While awaiting trial in the Richland County jail, Alex Murdaugh got into a fight with a man charged with burglarizing and sexually assaulting one of Murdaugh’s nieces.

The fight was disclosed by the niece in a recent TEDx video talk that was posted on YouTube. In the video, the niece discussed the ways she has worked her way through the triple traumas of depression, being the survivor of a brutal assault while a college student in Columbia and, finally, being a member of a family at the center of a shocking crimedia frenzy followed by millions of people around the world.

The niece, Mary Elizabeth Murdaugh, 23, is now studying abroad. She said she made the video in hopes of inspiring people who were going through deeply trying times. During her 18-minute talk, she said, “My uncle and my attacker had gotten into a fight in jail.” She didn’t go into detail.

The State normally does not identify the victims of sexual assault. Mary Elizabeth Murdaugh is being named because she identified herself during the discussion and on the video posted on YouTube.

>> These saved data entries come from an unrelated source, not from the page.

(** The loop over the bytes: the status of the last call. *)
Fixpoint program_loop (base_address : Z) (offset : nat) (data : list Z) (index n : nat) (w : W)
  : HAL_StatusTypeDef * W :=
  match n with
  | O => (HAL_OK, w)
  | S n =>
      let '(program_status, w) :=
        HAL_FLASH_Program FLASH_TYPEPROGRAM_BYTE
          (u32 (u32 (base_address + u32 (Z.of_nat offset)) + u32 (Z.of_nat index)))
          (byte_at data index) w in
      early negb (bool_decide (program_status = HAL_OK)) with (program_status, w) ;;
      program_loop base_address offset data (S index) n w
  end.

Definition guardian_stm32f401_flash_program (s : slot) (offset : nat) (data : option (list Z))
    (length : nat) (w : W) : media_result * W :=
  early is_null data && negb (length =? 0)%nat with (GUARDIAN_NODE_LINK_PERSISTENCE_MEDIA_INVALID, w) ;;
  let '(base_address, capacity, sector) := guardian_stm32f401_slot_geometry s in
  early negb (guardian_stm32f401_range_valid capacity offset length)
    with (GUARDIAN_NODE_LINK_PERSISTENCE_MEDIA_IO_FAILURE, w) ;;
  early (length =? 0)%nat with (GUARDIAN_NODE_LINK_PERSISTENCE_MEDIA_OK, w) ;;
  let '(unlock_status, w) := HAL_FLASH_Unlock w in
  early negb (bool_decide (unlock_status = HAL_OK))
    with (GUARDIAN_NODE_LINK_PERSISTENCE_MEDIA_IO_FAILURE, w) ;;
  let '(program_status, w) := program_loop base_address offset (default [] data) 0 length w in
  let '(lock_status, w) := HAL_FLASH_Lock w in
  early negb (bool_decide (program_status = HAL_OK)) || negb (bool_decide (lock_status = HAL_OK))
    with (GUARDIAN_NODE_LINK_PERSISTENCE_MEDIA_IO_FAILURE, w) ;;
  (GUARDIAN_NODE_LINK_PERSISTENCE_MEDIA_OK, w).
(** * readSEAM_inputFiles: the SEAM material-file reader and the manifest loop

    A shallow embedding of [MatFileReader.h] (class [SubsystemMaterial],
    class [MatFileReader]) and of the manifest loop of [main], together
    with the properties of the reader that the specification states.

    Layout:
    - [Stream]: the part of the C++ stream library the reader relies on
      ([getline], [operator>>] on [std::string] and on [double]);
    - [Mat]: [SubsystemMaterial], [MatFileReader::readMatFile];
    - [Manifest]: the loop of [main] over the lines of [seam.in];
    - the theorems. *)

From Stdlib Require Import ZArith QArith Lia Ascii String.
From stdpp Require Import base option list strings gmap fin_maps.

Local Open Scope string_scope.
Local Open Scope list_scope.

(* ===================================================================== *)
(** ** The stream library, as the reader uses it *)
(* ===================================================================== *)

Module Stream.

(** [line[0]]: the first character, and the null character for an empty
    string ([operator[]] at [size()] yields [charT()]). *)
Definition char0 (line : string) : ascii :=
  match line with
  | EmptyString => Ascii.zero
  | String c _ => c
  end.

Definition empty (line : string) : bool :=
  match line with
  | EmptyString => true
  | String _ _ => false
  end.

(** [std::isspace] in the classic locale: space, and the control
    characters 9 to 13. *)
Definition isspace (c : ascii) : bool :=
  let n := nat_of_ascii c in
  Nat.eqb n 32 || (Nat.leb 9 n && Nat.leb n 13).

Definition isdigit (c : ascii) : bool :=
  let n := nat_of_ascii c in
  Nat.leb 48 n && Nat.leb n 57.

Definition digit_val (c : ascii) : N := N.of_nat (nat_of_ascii c - 48).

(** [std::getline(file, line)] in a [while]: the successive lines of the
    file.  A final newline does not start another line, and an empty file
    has no line. *)
Fixpoint getlines (content : string) : list string :=
  match content with
  | EmptyString => []
  | String c rest =>
      if Ascii.eqb c "010" then EmptyString :: getlines rest
      else match getlines rest with
           | [] => [String c EmptyString]
           | l :: ls => String c l :: ls
           end
  end.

Sources familiar with the fight between Murdaugh and the inmate confirmed that he has told people about the fight and that the man Murdaugh fought with was angry at him. The sources did not want their names made public. Richland County officials, who operate the Alvin S. Glenn Detention Center, have not responded to queries about the incident.

“They put this guy in the same pod at Alvin S. Glenn as Alex,” said one source whom Alex spoke to. “They were out in an open area together and the guy comes up to Alex and tries to explain how Alex’s family is framing him, and that just started a fight.”

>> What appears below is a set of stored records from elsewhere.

Lemma Inject_with_keeps this v : preserves (R this) (Inject_with create this v).
Proof using R_refl R_trans R_store Hcreate.
  destruct v as [| | | |e o|]; simpl; try apply preserves_panic, _.
  - destruct e, o; try apply preserves_panic, _. apply inject_fields_keeps.
  - apply inject_fields_keeps.
Qed.

Lemma run_keeps this p : preserves (R this) (run create this p).
Proof using R_refl R_trans R_alloc R_store Hcreate.
  induction p as [v err|t k IH|tag k IH|tag k IH|v k IH|msg]; simpl;
    [|..|apply preserves_panic, _].
  - apply preserves_ret, _.
  - apply preserves_bind; [apply _ | | done]. intros s s'. apply R_alloc.
  - apply preserves_bind; [apply _ | apply Resolve_with_keeps | intros; apply IH].
  - apply preserves_bind; [apply _ | apply ResolveAll_with_keeps | intros; apply IH].
  - apply preserves_bind; [apply _ | apply Inject_with_keeps | intros; apply IH].
Qed.

Lemma construct_type_keeps c typ : preserves (R c) (construct_type create c typ).
Proof using R_refl R_trans R_alloc R_store Hcreate.
  unfold construct_type.
  apply preserves_bind; [apply _ | intros s s'; apply R_alloc |].
  intros a. apply preserves_bind; [apply _ | |].
  - destruct (kind _); try apply preserves_ret, _. apply Inject_with_keeps.
  - intros _. destruct (kind typ); try apply preserves_ret, _;
      by intros s s' [= <-].
Qed.

Lemma call_constructor_keeps this ctor :
  preserves (R this) (call_constructor create this ctor).
Proof using R_refl R_trans R_alloc R_store Hcreate.
  destruct ctor as [[typ|]|v|p|]; simpl; try apply preserves_panic, _.
  - apply construct_type_keeps.
  - apply preserves_ret, _.
  - apply run_keeps.
Qed.

End Keeps.

(** *** Only a constructor call stores for its record *)

Lemma accounted_refl s : accounted s s.
Proof. exists []. split; [by rewrite app_nil_r | done]. Qed.

Lemma accounted_trans s1 s2 s3 : accounted s1 s2 → accounted s2 s3 → accounted s1 s3.
Proof.
  intros (es1 & H1 & K1) (es2 & H2 & K2). exists (es1 ++ es2). split.
  - by rewrite H2, H1, app_assoc.
  - intros g Hg c.
    destruct (K1 g) with (c := c) as [Hc1 Hd1].
    { intros c' Hin. apply (Hg c'), elem_of_app. by left. }
    destruct (K2 g) with (c := c) as [Hc2 Hd2].
    { intros c' Hin. apply (Hg c'), elem_of_app. by right. }
    split; congruence.
Qed.

Lemma accounted_frame s s' es :
  containers s' = containers s → trace s' = trace s ++ es → accounted s s'.
Proof.
  intros Hc Ht. exists es. split; [done|]. intros g _ c. unfold get. by rewrite Hc.
Qed.

Lemma trace_keep o f v s : trace (keep o f v s) = trace s.
Proof. by destruct o. Qed.

Lemma trace_defer dtor o f v s : trace (defer dtor o f v s) = trace s.
Proof. by destruct dtor, o. Qed.

Lemma closures_of_defer g dtor o f v s c :
  g ≠ f →
  closures_of g (destructors (get (defer dtor o f v s) c))
  = closures_of g (destructors (get s c)).
Proof.
  intros Hne. destruct dtor, o as [o|]; simpl; try done.
  rewrite get_update. case_decide as H; [destruct H as [<- _]|]; [|done].
  unfold closures_of. simpl. rewrite filter_app, filter_cons_False, filter_nil.
  - by rewrite app_nil_r.
  - simpl. congruence.
Qed.

Lemma cache_keep_ne g o f v s c :
  g ≠ f → cache (get (keep o f v s) c) !! g = cache (get s c) !! g.
Proof.
  intros Hne. destruct o as [o|]; simpl; [|done].
  rewrite get_update. case_decide as H; [destruct H as [<- _]|]; [|done].
  simpl. by rewrite lookup_insert_ne.
Qed.

(** The constructor of [f] has returned [v] in [s1]: with the cache entry
    and the closure stored for [f], the call is accounted for. *)
Lemma accounted_record f this v o1 o2 dtor s s1 :
  accounted (emit (CtorCall f this) s) s1 →
  accounted s (defer dtor o2 f v (keep o1 f v s1)).
Proof.
  intros (es & Ht & K). exists (CtorCall f this :: es). split.
  - rewrite trace_defer, trace_keep, Ht. simpl. by rewrite <- app_assoc.
  - intros g Hg c.
    assert (g ≠ f) as Hne.
    { intros ->. apply (Hg this). by left. }
    destruct (K g) with (c := c) as [Hc Hd].
    { intros c' Hin. apply (Hg c'). by right. }
    split.
    + by rewrite defer_cache, cache_keep_ne.
    + rewrite closures_of_defer by done.
      by rewrite (proj2 (keep_get _ _ _ _ _)), Hd.
Qed.

Lemma createInstance_body_accounted create this f :
  (∀ this f, preserves accounted (create this f)) →
  preserves accounted (createInstance_body create this f).
Proof.
  intros Hcreate s s'. unfold createInstance_body.
  destruct (cached s this f) as [v|]; [intros [= <-]; apply accounted_refl|].
  assert (preserves accounted
            (call_constructor create this (factory.Constructor (deref s f)))) as Hctor.
  { apply (call_constructor_keeps (λ _, accounted)).
    - intros _ x. apply accounted_refl.
    - intros _ x y z. apply accounted_trans.
    - intros _ t s0 s0' [= <-]. apply (accounted_frame _ _ []); [done|].
      simpl. by rewrite app_nil_r.
    - intros _ a i x s0. apply (accounted_frame _ _ []); [done|].
      simpl. by rewrite app_nil_r.
    - done. }
  assert (accounted s (emit (CtorCall f this) s)) as Hemit
    by by apply (accounted_frame _ _ [CtorCall f this]).
  destruct (call_constructor create this _ _) as [[v [err|]] s1|msg s1|] eqn:Hrun;
    try done; intros [= <-].
  - eapply accounted_trans; [exact Hemit|]. apply Hctor. by rewrite Hrun.
  - apply (accounted_record f this). apply Hctor. by rewrite Hrun.
  - eapply accounted_trans; [exact Hemit|]. apply Hctor. by rewrite Hrun.
Qed.

Lemma createInstance_accounted fuel : ∀ this f,
  preserves accounted (createInstance fuel this f).
Proof.
  induction fuel as [|fuel IH]; intros this f; simpl; [done|].
  by apply createInstance_body_accounted.
Qed.

Lemma call_constructor_accounted fuel this ctor :
  preserves accounted (call_constructor (createInstance fuel) this ctor).
Proof.
  apply (call_constructor_keeps (λ _, accounted)).
  - intros _ x. apply accounted_refl.
  - intros _ x y z. apply accounted_trans.
  - intros _ t s0 s0' [= <-]. apply (accounted_frame _ _ []); [done|].
    simpl. by rewrite app_nil_r.
  - intros _ a i x s0. apply (accounted_frame _ _ []); [done|].
    simpl. by rewrite app_nil_r.
  - intros t g. apply createInstance_accounted.
Qed.

(** *** Only what a constructor returned is cached *)

Lemma earning_refl this s : earning this s s.
Proof. split; [apply grows_refl | done]. Qed.

Lemma earning_trans this s1 s2 s3 :
  earning this s1 s2 → earning this s2 s3 → earning this s1 s3.
Proof. intros [G12 C12] [G23 C23]. split; [by eapply grows_trans | auto]. Qed.

Lemma earning_frame this s s' :
  grows this s s' → containers s' = containers s → earning this s s'.
Proof.
  intros Hg Hc. split; [done|]. intros H c f.
  rewrite (same_deref _ _ (g_registry _ _ _ Hg)).
  unfold get. rewrite Hc. apply H.
Qed.

Lemma call_constructor_not_nil create this ctor s r s' :
  call_constructor create this ctor s = Done r s' → ¬ nil_constructor ctor.
Proof. intros H [->| ->]; done. Qed.

Lemma createInstance_body_earning create this f :
  (∀ this f, preserves (earning this) (create this f)) →
  preserves (earning this) (createInstance_body create this f).
Proof.
  intros Hcreate s s' Hfinal. split.
  { eapply (createInstance_body_grows create); [|exact Hfinal].
    intros t g s0 s0' H0. by apply (ea_grows t), (Hcreate t g). }
  intros Hs. revert Hfinal. unfold createInstance_body.
  destruct (cached s this f) as [v|]; [by intros [= <-]|].
  assert (preserves (earning this)
            (call_constructor create this (factory.Constructor (deref s f)))) as Hctor.
  { apply (call_constructor_keeps earning).
    - intros t x. apply earning_refl.
    - intros t x y z. apply earning_trans.
    - intros t ty s0 s0' H0. apply earning_frame; [by eapply grows_alloc|].
      by injection H0 as <-.
    - intros t a i x s0. apply earning_frame; [apply grows_store | done].
    - done. }
  assert (∀ s1, final (call_constructor create this (factory.Constructor (deref s f))
                        (emit (CtorCall f this) s)) = Some s1 →
                constructed s1 ∧ same_registry s s1) as Hrun.
  { intros s1 H1. pose proof (Hctor _ _ H1) as [G C]. split.
    - apply C. intros c g. apply Hs.
    - eapply same_registry_trans; [|apply G]. done. }
  destruct (call_constructor create this _ _) as [[v [err|]] s1|msg s1|] eqn:Hcall;
    try done; intros [= <-]; try by apply Hrun.
  destruct (Hrun s1 eq_refl) as [Hs1 Hreg].
  intros c g [x Hx]. rewrite defer_cache in Hx.
  replace (deref (defer _ _ f v (keep _ f v s1)) g) with (deref s1 g)
    by (by destruct (factory.Destructor _), (destructor_owner _ _ _), (cache_owner _ _ _)).
  destruct (decide (g = f)) as [->|Hne].
  - rewrite (same_deref _ _ Hreg). by eapply call_constructor_not_nil.
  - rewrite cache_keep_ne in Hx by done. apply (Hs1 c). by eexists.
Qed.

The fight went on for some time. “Both of them got real banged up,” the source said. “The jail was somewhat chagrined that they had had them together. They were never put together again.”

The source said the jail was so understaffed “they had Alex in there breaking up fights.”

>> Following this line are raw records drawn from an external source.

Lemma exists_char_includes (c : ascii) (s : string) :
  exists_char (fun a => char_eqb a c) s = true ->
  includes (String c EmptyString) s = true.
Proof.
  induction s as [|b r IH]; simpl; intro H; [discriminate|].
  apply orb_true_iff in H as [H|H].
  - apply char_eqb_true in H. subst. unfold char_eqb.
    now rewrite Ascii.eqb_refl.
  - rewrite (IH H). apply orb_true_r.
Qed.

Lemma split_singleton_or_sep (c : ascii) (s : string) :
  exists_char (fun a => char_eqb a c) s = false -> split c s = [s].
Proof.
  induction s as [|a r IH]; simpl; intro H; [reflexivity|].
  apply orb_false_iff in H as [Ha Hr].
  now rewrite Ha, (IH Hr).
Qed.

(** Two or more pieces mean that the separator occurs. *)
Lemma split_two_includes (c : ascii) (s : string) :
  2 <= List.length (split c s) -> includes (String c EmptyString) s = true.
Proof.
  intro H. apply exists_char_includes.
  destruct (exists_char (fun a => char_eqb a c) s) eqn:E; [reflexivity|].
  rewrite (split_singleton_or_sep _ _ E) in H. simpl in H. lia.
Qed.

Lemma exists_digit_run (s : string) :
  exists_char is_digit s = true ->
  take_while is_digit (drop_while (fun c => negb (is_digit c)) s) <> EmptyString.
Proof.
  induction s as [|a r IH]; simpl; intro H; [discriminate|].
  destruct (is_digit a) eqn:E; simpl.
  - rewrite E. discriminate.
  - apply IH. exact H.
Qed.


End JSFacts.

(* ================================================================== *)
(** ** Properties of the table parser *)
(* ================================================================== *)

Module TableParserFacts.
Import JS JSFacts TableParser TableShapes.

(** *** The extraction loop finds one table per header line *)

Lemma extractInv_init : extractInv 0 extractInit.
Proof. unfold extractInv; simpl. auto. Qed.

Lemma app_one_not_nil {A : Type} (l : list A) (x : A) : l ++ [x] <> [].
Proof. destruct l; discriminate. Qed.

Lemma extractStep_header (k : nat) (st : ExtractState) (line : string) :
  isTableHeader line = true ->
  extractInv k st -> extractInv (S k) (extractStep st line).
Proof.
  intros Hh Hinv. unfold extractStep. rewrite Hh.
  unfold extractInv in *. simpl.
  destruct (inTable st) eqn:Hin; simpl.
  - destruct Hinv as [Hne Hlen].
    destruct (currentTableLines st) as [|c cs] eqn:Hc; [contradiction|].
    simpl. split; [discriminate|].
    rewrite length_app. simpl. lia.
  - destruct Hinv as [Hnil Hlen]. rewrite Hnil. simpl.
    split; [discriminate | lia].
Qed.

Lemma extractInv_push (k : nat) (st : ExtractState) (line : string) :
  inTable st = true -> extractInv k st -> extractInv k (pushLine st line).
Proof.
  intros Hin Hinv. unfold extractInv in *. simpl. rewrite Hin in *.
  destruct Hinv as [_ Hlen]. split; [apply app_one_not_nil | exact Hlen].
Qed.
(** * Tracktable: float comparison, terrestrial domain, fraction sampling

    A shallow embedding of

    - [tracktable/Core/FloatingPointComparison.h]
      ([almost_zero], [almost_equal]),
    - [tracktable/Domain/Terrestrial.h]
      ([TerrestrialPoint::ECEF_from_km], the [ECEF] wrappers of
      [TerrestrialTrajectoryPoint], the terrestrial [distance] and
      [speed_between], the delegated point algorithms),
    - [tracktable/Core/detail/algorithm_signatures/PointAtFraction.h]
      (the unspecialised [point_at_time_fraction] and
      [point_at_length_fraction] templates and their drivers).

    C++ [double] is IEEE 754 binary64.  It is modelled by [spec_float]
    with precision 53 and maximal exponent 1024, whose operations round
    to nearest, ties to even, and compute inside Rocq. *)

From Stdlib Require Import ZArith Bool Lia Reals Lra.
From Stdlib Require Import Floats.SpecFloat.
From stdpp Require Import gmap strings.

(** ** Binary64 arithmetic *)

Module Double.

Definition prec : Z := 53.
Definition emax : Z := 1024.

Definition double : Type := spec_float.

Definition add : double -> double -> double := SFadd prec emax.
Definition sub : double -> double -> double := SFsub prec emax.
Definition mul : double -> double -> double := SFmul prec emax.
Definition div : double -> double -> double := SFdiv prec emax.
Definition sqrt : double -> double := SFsqrt prec emax.
Definition abs : double -> double := SFabs.
Definition opp : double -> double := SFopp.

(** [a == b] and [a < b] of C++: both are false as soon as an operand
    is NaN, and [+0 == -0]. *)
Definition eqb : double -> double -> bool := SFeqb.
Definition ltb : double -> double -> bool := SFltb.

(** Conversion of an integer to [double] ([static_cast<double>], and
    integer literals used where a [double] is expected). *)
Definition of_Z (z : Z) : double := binary_normalize prec emax z 0 false.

The man Murdaugh fought with is Robert Drayton, 42, who is now serving a life sentence for burglary, plus two 30-year sentences for kidnapping and criminal sexual conduct. He is not eligible for parole.

Drayton, who represented himself, was convicted of those charges involving Murdaugh’s niece in July 2023 after a four-day jury trial.

During sentencing before a packed courtroom, Judge Heath Taylor said he was shocked at the crime’s brutality and told Drayton he had always wondered why burglary first degree — one of the crimes for which the jury found Drayton guilty — carried the possibility of a maximum life sentence.

But now, knowing the brutal facts of this case, a life sentence for burglary during which a brutal assault was committed “makes sense,” Taylor said.

“Mr. Drayton, I don’t have the words for how depraved this crime was,” the judge said before pronouncing sentence. “I watched the (surveillance) video. It wasn’t nobody but you. It wasn’t even a close call. It was despicable what you did to that young lady that night. I don’t understand it.”

Evidence in the case showed Murdaugh’s niece and Drayton did not know each other and that he had stalked her.

“You sought this young lady out,” the judge told the defendant. “This was a plan. You didn’t just happenstance into her apartment and decide to sexually assault her. You made a plan. ... You’d been looking for her, following her. I don’t have the words.”

The judge also paid tribute to Mary Elizabeth Murdaugh, who had testified during the trial. He called her a brave young woman, “an impressive and strong young lady. ... I’m sorry you went through this,” Taylor said.

In addition to surveillance videos, evidence against Drayton included DNA and his shoe prints, according to a press release by 5th Circuit Solicitor Byron Gipson’s office after the conviction.

Murdaugh, 55, and Drayton are both incarcerated in state prison now.

Murdaugh is serving double life sentences without parole at an undisclosed state prison. Officials don’t say which prison because of security concerns. He was convicted in 2023 of murdering his wife, Maggie, and son Paul in 2021 at their home in a rural area outside Hampton.

Drayton is serving his life without parole sentence at the Broad River Road correctional facility outside Columbia.

“They have never been housed in the same institution at S.C. Department of Corrections,” said Chrysti Shain, spokeswoman for the corrections department.